> **Task to carry out**: Look through the data below for the line with "mret (pools ++ [pool], used)." and the line with "mret (length pools, length", then output those two and all lines in between, exactly as written.

> **Available records**:
(** The outer loop: one seed. *)
Definition pool_step (maxSize proximity : number) (cs : list PoolItem)
    (s : list DeliveryPool * list string) (seed : PoolItem) : prog Dispatch (list DeliveryPool * list string) :=
  let '(pools, used) := s in
  if includes (item_id seed) used then mret s else
  let '(ds, used) := gather maxSize proximity cs used seed in
  pool ← buildPool ds;
  mret (pools ++ [pool], used).

Definition createPools (o : PoolingOptions) : prog Dispatch (list DeliveryPool) :=
  if negb pooling_enabled then mret [] else
  let proximity := nullish (maxProximityMeters o) DEFAULT_PROXIMITY_M in
  let maxSize := nullish (maxPoolSize o) DEFAULT_MAX_POOL_SIZE in
  candidates ← reads (pool_candidates o);
  s ← fold_prog (pool_step maxSize proximity candidates) ([], []) candidates;
  mret s.1.

Definition not_assigned (reason : string) : AssignPoolResult :=
  mkAssignPoolResult false None None (Some reason).

(** The claim is the one of the assignment service. *)
Definition claimNearest : list NearbyDriver → prog Dispatch (option NearbyDriver) := claimFirstAvailable.

Definition assign_all (k : string) (ds : list PoolItem) : prog Dispatch unit :=
  for_each ds (λ d, _ ← on_base (assignDriver (item_id d) k); mret tt).

Definition assignPoolToNearestDriver (pool : DeliveryPool) : prog Dispatch AssignPoolResult :=
  if negb pooling_enabled then mret (not_assigned "Delivery pooling is disabled by feature flag") else
  match pool_deliveries pool with
  | [] => mret (not_assigned "Empty pool")
  | _ =>
      found ← findNearbyDrivers (nearby_query (centroid pool) DRIVER_PROXIMITY_DEFAULT_RADIUS_M);
      match drivers found with
      | [] => mret (not_assigned "No available driver near the pool centroid")
      | ds =>
          c ← claimNearest ds;
          match c with
          | None => mret (not_assigned "Could not claim any driver (race condition)")
          | Some c =>
              try_catch
                (_ ← assign_all (nd_driverId c) (pool_deliveries pool);
                 mret (mkAssignPoolResult true (Some pool) (Some (nd_driverId c)) None))
                (λ e, _ ← writes (release_claim (nd_driverId c)); throw e)
          end
      end
  end.

Definition assign_multi (results : list AssignPoolResult) (pool : DeliveryPool)
    : prog Dispatch (list AssignPoolResult) :=
  if (length (pool_deliveries pool) <? 2)%nat then mret results else
  result ← assignPoolToNearestDriver pool;
  mret (results ++ [result]).

Definition poolAndAssign (o : PoolingOptions)
    : prog Dispatch (nat * nat * list AssignPoolResult) :=
  pools ← createPools o;
  results ← fold_prog assign_multi [] pools;
  mret (length pools, length (List.filter pr_assigned results), results).
End PoolingService.

(** ** The geohash loop ends with the length asked for *)
Section Geohash.
Record geohash_inv (n : nat) (s : GeohashState) : Prop := {
  gi_count : (Z.of_nat n = 5 * Z.of_nat (String.length (hash_ s)) + bit s)%Z;
  gi_bit : (0 ≤ bit s < 5)%Z;
  gi_ch : (0 ≤ ch s < 32)%Z
}.

Lemma lor_below a b : (0 ≤ a < 32)%Z → (0 ≤ b < 32)%Z → (0 ≤ Z.lor a b < 32)%Z.
Proof.
  intros Ha Hb. split; [apply Z.lor_nonneg; lia|]. change 32%Z with (2 ^ 5)%Z in *.
  destruct (Z.eq_dec (Z.lor a b) 0) as [->|Hne]; [lia|].
  assert (0 ≤ Z.lor a b)%Z by (apply Z.lor_nonneg; lia).
  apply Z.log2_lt_pow2; [lia|]. rewrite Z.log2_lor by lia. apply Z.max_lub_lt.
  - destruct (Z.eq_dec a 0) as [->|]; [done|]. apply Z.log2_lt_pow2; lia.
  - destruct (Z.eq_dec b 0) as [->|]; [done|]. apply Z.log2_lt_pow2; lia.
Qed.

Lemma set_bit_below b k c : (0 ≤ k < 5)%Z → (0 ≤ c < 32)%Z → (0 ≤ set_bit b k c < 32)%Z.
Proof.
  intros Hk Hc. destruct b; [|done]. apply lor_below; [done|].
  assert (k = 0 ∨ k = 1 ∨ k = 2 ∨ k = 3 ∨ k = 4)%Z as [->|[->|[->|[->| ->]]]] by lia; done.
Qed.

> **Solved problem**:
  mret (pools ++ [pool], used).

Definition createPools (o : PoolingOptions) : prog Dispatch (list DeliveryPool) :=
  if negb pooling_enabled then mret [] else
  let proximity := nullish (maxProximityMeters o) DEFAULT_PROXIMITY_M in
  let maxSize := nullish (maxPoolSize o) DEFAULT_MAX_POOL_SIZE in
  candidates ← reads (pool_candidates o);
  s ← fold_prog (pool_step maxSize proximity candidates) ([], []) candidates;
  mret s.1.

Definition not_assigned (reason : string) : AssignPoolResult :=
  mkAssignPoolResult false None None (Some reason).

(** The claim is the one of the assignment service. *)
Definition claimNearest : list NearbyDriver → prog Dispatch (option NearbyDriver) := claimFirstAvailable.

Definition assign_all (k : string) (ds : list PoolItem) : prog Dispatch unit :=
  for_each ds (λ d, _ ← on_base (assignDriver (item_id d) k); mret tt).

Definition assignPoolToNearestDriver (pool : DeliveryPool) : prog Dispatch AssignPoolResult :=
  if negb pooling_enabled then mret (not_assigned "Delivery pooling is disabled by feature flag") else
  match pool_deliveries pool with
  | [] => mret (not_assigned "Empty pool")
  | _ =>
      found ← findNearbyDrivers (nearby_query (centroid pool) DRIVER_PROXIMITY_DEFAULT_RADIUS_M);
      match drivers found with
      | [] => mret (not_assigned "No available driver near the pool centroid")
      | ds =>
          c ← claimNearest ds;
          match c with
          | None => mret (not_assigned "Could not claim any driver (race condition)")
          | Some c =>
              try_catch
                (_ ← assign_all (nd_driverId c) (pool_deliveries pool);
                 mret (mkAssignPoolResult true (Some pool) (Some (nd_driverId c)) None))
                (λ e, _ ← writes (release_claim (nd_driverId c)); throw e)
          end
      end
  end.

Definition assign_multi (results : list AssignPoolResult) (pool : DeliveryPool)
    : prog Dispatch (list AssignPoolResult) :=
  if (length (pool_deliveries pool) <? 2)%nat then mret results else
  result ← assignPoolToNearestDriver pool;
  mret (results ++ [result]).

Definition poolAndAssign (o : PoolingOptions)
    : prog Dispatch (nat * nat * list AssignPoolResult) :=
  pools ← createPools o;
  results ← fold_prog assign_multi [] pools;
  mret (length pools, length (List.filter pr_assigned results), results).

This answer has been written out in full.